■ Problem ■
From the records below, set down exactly the lines starting with the line that contains "A -> result" and going on through the line that contains "Proof. pose proof". Nothing else is wanted.

Saved data entries
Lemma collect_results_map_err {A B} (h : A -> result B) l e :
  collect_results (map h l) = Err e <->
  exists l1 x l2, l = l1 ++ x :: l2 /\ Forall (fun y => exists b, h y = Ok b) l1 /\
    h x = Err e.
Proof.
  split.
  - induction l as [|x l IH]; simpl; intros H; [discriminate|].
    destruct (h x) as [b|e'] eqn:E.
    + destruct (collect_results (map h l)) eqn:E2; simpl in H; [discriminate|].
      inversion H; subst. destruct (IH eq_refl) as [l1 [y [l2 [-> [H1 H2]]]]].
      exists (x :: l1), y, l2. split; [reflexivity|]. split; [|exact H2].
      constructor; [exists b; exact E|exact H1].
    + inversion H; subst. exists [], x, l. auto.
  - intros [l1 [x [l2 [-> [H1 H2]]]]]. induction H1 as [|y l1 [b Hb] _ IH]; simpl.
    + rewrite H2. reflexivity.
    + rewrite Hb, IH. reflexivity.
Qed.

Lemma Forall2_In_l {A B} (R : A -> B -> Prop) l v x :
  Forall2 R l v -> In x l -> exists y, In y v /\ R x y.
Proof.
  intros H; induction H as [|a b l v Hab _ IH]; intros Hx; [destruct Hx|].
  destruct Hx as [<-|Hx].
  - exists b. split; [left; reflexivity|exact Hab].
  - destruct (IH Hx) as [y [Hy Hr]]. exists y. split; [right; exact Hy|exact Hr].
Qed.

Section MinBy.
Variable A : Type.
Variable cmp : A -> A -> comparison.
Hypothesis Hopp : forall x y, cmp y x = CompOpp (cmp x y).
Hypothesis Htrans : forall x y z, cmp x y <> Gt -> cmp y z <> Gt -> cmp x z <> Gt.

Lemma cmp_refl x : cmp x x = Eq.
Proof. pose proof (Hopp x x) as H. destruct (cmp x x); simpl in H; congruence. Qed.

* * *

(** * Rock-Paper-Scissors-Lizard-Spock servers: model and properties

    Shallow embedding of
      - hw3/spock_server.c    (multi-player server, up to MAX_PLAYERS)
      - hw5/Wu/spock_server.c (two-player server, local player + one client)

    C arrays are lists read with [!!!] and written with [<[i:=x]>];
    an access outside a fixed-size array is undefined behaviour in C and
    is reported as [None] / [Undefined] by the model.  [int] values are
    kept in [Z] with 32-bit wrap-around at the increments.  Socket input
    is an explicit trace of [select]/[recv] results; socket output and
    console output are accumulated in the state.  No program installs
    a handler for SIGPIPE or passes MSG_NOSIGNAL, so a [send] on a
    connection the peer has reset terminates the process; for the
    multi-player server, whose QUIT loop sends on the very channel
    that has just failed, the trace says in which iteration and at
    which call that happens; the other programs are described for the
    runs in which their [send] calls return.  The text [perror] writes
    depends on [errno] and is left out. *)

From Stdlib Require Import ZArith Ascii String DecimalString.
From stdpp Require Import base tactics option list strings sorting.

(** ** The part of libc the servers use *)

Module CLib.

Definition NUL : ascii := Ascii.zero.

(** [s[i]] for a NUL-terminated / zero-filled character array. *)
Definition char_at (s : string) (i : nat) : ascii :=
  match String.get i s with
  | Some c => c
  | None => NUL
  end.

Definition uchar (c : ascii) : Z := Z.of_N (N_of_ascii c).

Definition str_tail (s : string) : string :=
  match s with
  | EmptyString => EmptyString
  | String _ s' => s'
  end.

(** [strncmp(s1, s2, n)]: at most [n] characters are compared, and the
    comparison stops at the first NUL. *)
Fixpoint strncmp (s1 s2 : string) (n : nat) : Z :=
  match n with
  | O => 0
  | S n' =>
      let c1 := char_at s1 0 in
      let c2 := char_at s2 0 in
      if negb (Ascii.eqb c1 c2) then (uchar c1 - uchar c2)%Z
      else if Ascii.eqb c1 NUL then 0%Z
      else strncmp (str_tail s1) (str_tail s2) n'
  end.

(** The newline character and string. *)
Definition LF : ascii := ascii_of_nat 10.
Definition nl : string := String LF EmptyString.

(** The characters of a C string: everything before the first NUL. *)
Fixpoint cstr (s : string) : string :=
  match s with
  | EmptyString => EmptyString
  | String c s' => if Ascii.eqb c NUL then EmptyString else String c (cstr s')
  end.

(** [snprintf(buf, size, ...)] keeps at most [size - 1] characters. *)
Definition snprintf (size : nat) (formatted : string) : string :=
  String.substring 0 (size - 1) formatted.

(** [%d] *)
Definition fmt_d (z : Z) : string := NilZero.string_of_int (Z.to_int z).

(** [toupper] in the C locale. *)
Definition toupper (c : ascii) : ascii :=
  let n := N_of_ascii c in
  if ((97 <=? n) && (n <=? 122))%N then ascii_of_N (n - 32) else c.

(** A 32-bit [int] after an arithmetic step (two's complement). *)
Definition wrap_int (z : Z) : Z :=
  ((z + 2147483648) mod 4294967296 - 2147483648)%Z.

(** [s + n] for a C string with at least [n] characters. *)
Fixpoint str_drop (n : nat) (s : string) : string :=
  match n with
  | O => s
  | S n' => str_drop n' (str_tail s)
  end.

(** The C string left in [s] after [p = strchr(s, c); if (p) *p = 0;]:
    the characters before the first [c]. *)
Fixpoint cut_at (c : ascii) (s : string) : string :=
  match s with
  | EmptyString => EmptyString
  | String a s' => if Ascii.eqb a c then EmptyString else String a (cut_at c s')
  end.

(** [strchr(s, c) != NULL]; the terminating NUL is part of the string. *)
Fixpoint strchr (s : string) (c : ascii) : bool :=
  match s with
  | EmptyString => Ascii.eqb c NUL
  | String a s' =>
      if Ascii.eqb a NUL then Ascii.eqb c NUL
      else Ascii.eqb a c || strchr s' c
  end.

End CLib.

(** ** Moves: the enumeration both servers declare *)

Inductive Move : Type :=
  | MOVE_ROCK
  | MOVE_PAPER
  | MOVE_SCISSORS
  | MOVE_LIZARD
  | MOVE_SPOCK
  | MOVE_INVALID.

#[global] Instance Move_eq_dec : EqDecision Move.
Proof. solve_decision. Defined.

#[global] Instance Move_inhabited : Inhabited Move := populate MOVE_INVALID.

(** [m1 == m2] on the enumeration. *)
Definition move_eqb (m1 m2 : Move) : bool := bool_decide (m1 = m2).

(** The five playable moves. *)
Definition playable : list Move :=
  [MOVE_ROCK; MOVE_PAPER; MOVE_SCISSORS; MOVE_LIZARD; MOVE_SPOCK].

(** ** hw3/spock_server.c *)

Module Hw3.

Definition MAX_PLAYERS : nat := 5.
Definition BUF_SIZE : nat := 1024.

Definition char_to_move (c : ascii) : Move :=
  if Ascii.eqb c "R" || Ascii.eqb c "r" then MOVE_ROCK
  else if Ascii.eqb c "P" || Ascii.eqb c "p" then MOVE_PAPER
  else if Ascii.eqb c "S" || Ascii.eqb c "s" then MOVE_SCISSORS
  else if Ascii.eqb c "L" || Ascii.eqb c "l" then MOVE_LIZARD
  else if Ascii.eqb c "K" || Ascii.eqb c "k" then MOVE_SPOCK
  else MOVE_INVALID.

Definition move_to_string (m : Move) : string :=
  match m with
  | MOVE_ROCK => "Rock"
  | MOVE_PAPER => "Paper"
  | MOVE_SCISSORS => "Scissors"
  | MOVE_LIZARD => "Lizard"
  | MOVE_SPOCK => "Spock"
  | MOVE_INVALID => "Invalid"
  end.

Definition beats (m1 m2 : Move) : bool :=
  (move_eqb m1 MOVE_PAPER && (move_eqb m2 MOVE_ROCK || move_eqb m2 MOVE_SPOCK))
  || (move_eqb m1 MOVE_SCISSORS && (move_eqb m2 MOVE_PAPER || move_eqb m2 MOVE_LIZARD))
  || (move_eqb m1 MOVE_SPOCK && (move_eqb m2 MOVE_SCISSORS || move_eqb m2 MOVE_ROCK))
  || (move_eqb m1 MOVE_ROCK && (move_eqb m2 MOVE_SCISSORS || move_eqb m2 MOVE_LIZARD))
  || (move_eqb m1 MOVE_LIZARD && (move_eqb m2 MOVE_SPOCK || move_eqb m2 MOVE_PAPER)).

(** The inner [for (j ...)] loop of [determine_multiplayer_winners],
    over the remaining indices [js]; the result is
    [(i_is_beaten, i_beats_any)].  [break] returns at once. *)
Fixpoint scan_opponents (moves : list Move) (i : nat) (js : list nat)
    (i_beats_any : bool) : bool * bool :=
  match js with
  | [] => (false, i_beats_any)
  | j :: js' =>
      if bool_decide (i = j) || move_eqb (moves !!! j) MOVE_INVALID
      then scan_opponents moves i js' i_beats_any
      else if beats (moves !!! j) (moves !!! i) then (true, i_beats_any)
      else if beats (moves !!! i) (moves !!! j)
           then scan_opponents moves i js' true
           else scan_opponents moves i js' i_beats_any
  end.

* * *

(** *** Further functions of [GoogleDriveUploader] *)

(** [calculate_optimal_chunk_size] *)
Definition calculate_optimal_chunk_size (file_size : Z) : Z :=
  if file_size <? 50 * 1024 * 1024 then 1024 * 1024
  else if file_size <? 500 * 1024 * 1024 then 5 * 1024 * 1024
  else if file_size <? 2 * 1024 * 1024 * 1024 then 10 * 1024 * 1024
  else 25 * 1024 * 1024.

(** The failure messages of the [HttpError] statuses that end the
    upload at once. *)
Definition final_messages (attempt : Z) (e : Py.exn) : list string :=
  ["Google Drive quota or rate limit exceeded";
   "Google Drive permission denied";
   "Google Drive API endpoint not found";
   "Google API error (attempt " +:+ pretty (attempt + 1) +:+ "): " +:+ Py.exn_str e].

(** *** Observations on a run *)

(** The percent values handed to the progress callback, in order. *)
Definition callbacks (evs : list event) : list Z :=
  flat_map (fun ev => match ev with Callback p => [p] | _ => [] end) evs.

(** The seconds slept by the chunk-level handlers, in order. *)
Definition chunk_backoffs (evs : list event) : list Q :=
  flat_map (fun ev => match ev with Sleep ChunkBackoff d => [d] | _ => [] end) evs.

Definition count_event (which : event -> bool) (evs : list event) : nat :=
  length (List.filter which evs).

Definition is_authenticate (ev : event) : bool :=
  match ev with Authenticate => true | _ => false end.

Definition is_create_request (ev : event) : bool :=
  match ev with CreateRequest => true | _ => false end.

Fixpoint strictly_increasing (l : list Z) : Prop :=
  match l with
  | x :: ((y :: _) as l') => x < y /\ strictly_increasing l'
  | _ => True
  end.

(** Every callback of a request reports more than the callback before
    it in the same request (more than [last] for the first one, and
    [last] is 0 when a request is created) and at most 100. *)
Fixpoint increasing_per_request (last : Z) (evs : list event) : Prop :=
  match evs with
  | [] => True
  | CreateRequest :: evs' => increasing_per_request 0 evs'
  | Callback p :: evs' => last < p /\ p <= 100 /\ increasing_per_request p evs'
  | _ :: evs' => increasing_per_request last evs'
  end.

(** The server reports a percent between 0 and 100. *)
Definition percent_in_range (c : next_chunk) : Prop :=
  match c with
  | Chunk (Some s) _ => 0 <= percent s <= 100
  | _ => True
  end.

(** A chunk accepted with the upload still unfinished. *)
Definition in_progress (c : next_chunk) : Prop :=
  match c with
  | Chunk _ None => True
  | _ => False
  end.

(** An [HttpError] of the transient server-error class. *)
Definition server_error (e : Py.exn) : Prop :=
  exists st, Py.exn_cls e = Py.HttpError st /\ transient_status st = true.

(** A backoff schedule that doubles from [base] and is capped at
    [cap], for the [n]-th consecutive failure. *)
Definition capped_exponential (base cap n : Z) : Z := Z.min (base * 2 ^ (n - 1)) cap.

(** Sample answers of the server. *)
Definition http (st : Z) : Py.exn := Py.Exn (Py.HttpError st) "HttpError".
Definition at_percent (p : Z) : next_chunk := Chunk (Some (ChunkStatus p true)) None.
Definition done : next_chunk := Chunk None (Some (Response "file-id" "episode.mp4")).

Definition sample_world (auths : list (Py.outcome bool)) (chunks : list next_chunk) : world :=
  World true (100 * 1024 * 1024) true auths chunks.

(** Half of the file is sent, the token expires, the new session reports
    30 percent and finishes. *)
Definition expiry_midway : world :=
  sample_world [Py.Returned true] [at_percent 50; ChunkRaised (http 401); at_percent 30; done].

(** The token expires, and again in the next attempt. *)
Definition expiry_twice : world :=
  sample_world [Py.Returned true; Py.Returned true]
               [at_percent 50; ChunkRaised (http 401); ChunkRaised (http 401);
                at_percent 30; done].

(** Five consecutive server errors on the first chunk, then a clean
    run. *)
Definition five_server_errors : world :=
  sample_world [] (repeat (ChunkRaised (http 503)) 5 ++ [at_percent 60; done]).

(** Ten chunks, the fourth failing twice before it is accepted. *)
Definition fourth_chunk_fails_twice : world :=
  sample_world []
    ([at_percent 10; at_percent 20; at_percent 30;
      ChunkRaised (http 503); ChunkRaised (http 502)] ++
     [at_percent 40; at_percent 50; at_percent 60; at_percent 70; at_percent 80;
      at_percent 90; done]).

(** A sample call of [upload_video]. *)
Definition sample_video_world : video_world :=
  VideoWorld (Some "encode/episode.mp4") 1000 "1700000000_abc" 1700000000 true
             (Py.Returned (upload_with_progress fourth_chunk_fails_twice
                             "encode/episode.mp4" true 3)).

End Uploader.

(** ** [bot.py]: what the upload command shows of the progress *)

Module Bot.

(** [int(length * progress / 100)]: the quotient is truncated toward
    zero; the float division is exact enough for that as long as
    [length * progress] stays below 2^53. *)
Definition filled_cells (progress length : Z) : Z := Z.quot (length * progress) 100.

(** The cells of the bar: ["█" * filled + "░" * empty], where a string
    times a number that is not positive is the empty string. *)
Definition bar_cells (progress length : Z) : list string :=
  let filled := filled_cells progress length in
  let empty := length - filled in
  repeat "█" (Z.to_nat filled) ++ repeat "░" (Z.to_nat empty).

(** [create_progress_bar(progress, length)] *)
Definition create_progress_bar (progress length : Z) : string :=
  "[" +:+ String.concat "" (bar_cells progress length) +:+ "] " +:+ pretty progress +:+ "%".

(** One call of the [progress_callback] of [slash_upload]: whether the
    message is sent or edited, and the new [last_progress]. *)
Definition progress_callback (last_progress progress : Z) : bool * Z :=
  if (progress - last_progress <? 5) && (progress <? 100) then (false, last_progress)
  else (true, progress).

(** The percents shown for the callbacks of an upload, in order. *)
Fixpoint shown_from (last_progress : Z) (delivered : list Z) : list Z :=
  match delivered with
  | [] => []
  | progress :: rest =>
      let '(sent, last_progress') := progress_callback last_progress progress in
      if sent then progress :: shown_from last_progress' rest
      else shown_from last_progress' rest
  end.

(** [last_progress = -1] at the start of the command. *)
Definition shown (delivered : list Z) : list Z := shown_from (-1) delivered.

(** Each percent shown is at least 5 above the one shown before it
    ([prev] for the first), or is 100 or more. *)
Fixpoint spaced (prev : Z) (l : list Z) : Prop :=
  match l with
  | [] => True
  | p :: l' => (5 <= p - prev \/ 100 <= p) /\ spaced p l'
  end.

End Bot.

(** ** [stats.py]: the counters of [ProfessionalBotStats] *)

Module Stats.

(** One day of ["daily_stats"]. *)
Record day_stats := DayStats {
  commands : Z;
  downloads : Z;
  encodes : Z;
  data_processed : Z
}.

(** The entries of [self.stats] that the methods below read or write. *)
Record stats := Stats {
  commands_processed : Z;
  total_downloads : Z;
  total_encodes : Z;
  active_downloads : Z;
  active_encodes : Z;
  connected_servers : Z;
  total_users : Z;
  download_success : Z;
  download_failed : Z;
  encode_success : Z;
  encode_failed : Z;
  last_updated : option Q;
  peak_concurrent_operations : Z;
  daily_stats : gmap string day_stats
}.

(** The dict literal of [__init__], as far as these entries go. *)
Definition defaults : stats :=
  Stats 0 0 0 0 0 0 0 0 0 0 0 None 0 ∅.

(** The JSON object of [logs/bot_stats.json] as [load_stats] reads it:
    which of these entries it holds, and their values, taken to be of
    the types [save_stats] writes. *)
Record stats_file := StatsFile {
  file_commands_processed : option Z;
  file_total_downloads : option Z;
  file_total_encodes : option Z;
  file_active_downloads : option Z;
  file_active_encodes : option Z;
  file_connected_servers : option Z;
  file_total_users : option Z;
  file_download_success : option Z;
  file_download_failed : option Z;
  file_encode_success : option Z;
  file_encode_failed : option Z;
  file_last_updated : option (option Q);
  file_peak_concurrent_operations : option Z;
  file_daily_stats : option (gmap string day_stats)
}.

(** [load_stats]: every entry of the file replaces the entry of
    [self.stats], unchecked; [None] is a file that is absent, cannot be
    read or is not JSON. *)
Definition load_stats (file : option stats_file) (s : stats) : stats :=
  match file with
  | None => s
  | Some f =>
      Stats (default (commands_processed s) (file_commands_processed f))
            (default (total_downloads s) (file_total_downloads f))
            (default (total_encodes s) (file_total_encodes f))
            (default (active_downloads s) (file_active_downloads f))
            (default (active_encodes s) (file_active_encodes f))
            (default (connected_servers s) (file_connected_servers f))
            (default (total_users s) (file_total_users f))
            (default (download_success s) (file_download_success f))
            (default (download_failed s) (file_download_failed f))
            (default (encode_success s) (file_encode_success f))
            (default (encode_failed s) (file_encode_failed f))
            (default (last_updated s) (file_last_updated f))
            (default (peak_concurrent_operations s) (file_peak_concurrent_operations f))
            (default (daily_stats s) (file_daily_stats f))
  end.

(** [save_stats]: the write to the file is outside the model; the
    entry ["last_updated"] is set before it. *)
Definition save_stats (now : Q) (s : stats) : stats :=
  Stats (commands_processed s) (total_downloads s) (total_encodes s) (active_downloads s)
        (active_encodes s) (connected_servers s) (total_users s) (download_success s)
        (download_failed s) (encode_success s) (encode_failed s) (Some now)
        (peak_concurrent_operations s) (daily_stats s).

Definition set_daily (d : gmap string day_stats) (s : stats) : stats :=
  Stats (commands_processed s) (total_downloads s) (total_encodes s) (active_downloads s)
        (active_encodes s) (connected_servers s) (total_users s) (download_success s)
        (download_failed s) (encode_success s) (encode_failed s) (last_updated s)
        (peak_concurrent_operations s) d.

■ Output of the exercise ■
Lemma collect_results_map_err {A B} (h : A -> result B) l e :
  collect_results (map h l) = Err e <->
  exists l1 x l2, l = l1 ++ x :: l2 /\ Forall (fun y => exists b, h y = Ok b) l1 /\
    h x = Err e.
Proof.
  split.
  - induction l as [|x l IH]; simpl; intros H; [discriminate|].
    destruct (h x) as [b|e'] eqn:E.
    + destruct (collect_results (map h l)) eqn:E2; simpl in H; [discriminate|].
      inversion H; subst. destruct (IH eq_refl) as [l1 [y [l2 [-> [H1 H2]]]]].
      exists (x :: l1), y, l2. split; [reflexivity|]. split; [|exact H2].
      constructor; [exists b; exact E|exact H1].
    + inversion H; subst. exists [], x, l. auto.
  - intros [l1 [x [l2 [-> [H1 H2]]]]]. induction H1 as [|y l1 [b Hb] _ IH]; simpl.
    + rewrite H2. reflexivity.
    + rewrite Hb, IH. reflexivity.
Qed.

Lemma Forall2_In_l {A B} (R : A -> B -> Prop) l v x :
  Forall2 R l v -> In x l -> exists y, In y v /\ R x y.
Proof.
  intros H; induction H as [|a b l v Hab _ IH]; intros Hx; [destruct Hx|].
  destruct Hx as [<-|Hx].
  - exists b. split; [left; reflexivity|exact Hab].
  - destruct (IH Hx) as [y [Hy Hr]]. exists y. split; [right; exact Hy|exact Hr].
Qed.

Section MinBy.
Variable A : Type.
Variable cmp : A -> A -> comparison.
Hypothesis Hopp : forall x y, cmp y x = CompOpp (cmp x y).
Hypothesis Htrans : forall x y z, cmp x y <> Gt -> cmp y z <> Gt -> cmp x z <> Gt.

Lemma cmp_refl x : cmp x x = Eq.
Proof. pose proof (Hopp x x) as H. destruct (cmp x x); simpl in H; congruence. Qed.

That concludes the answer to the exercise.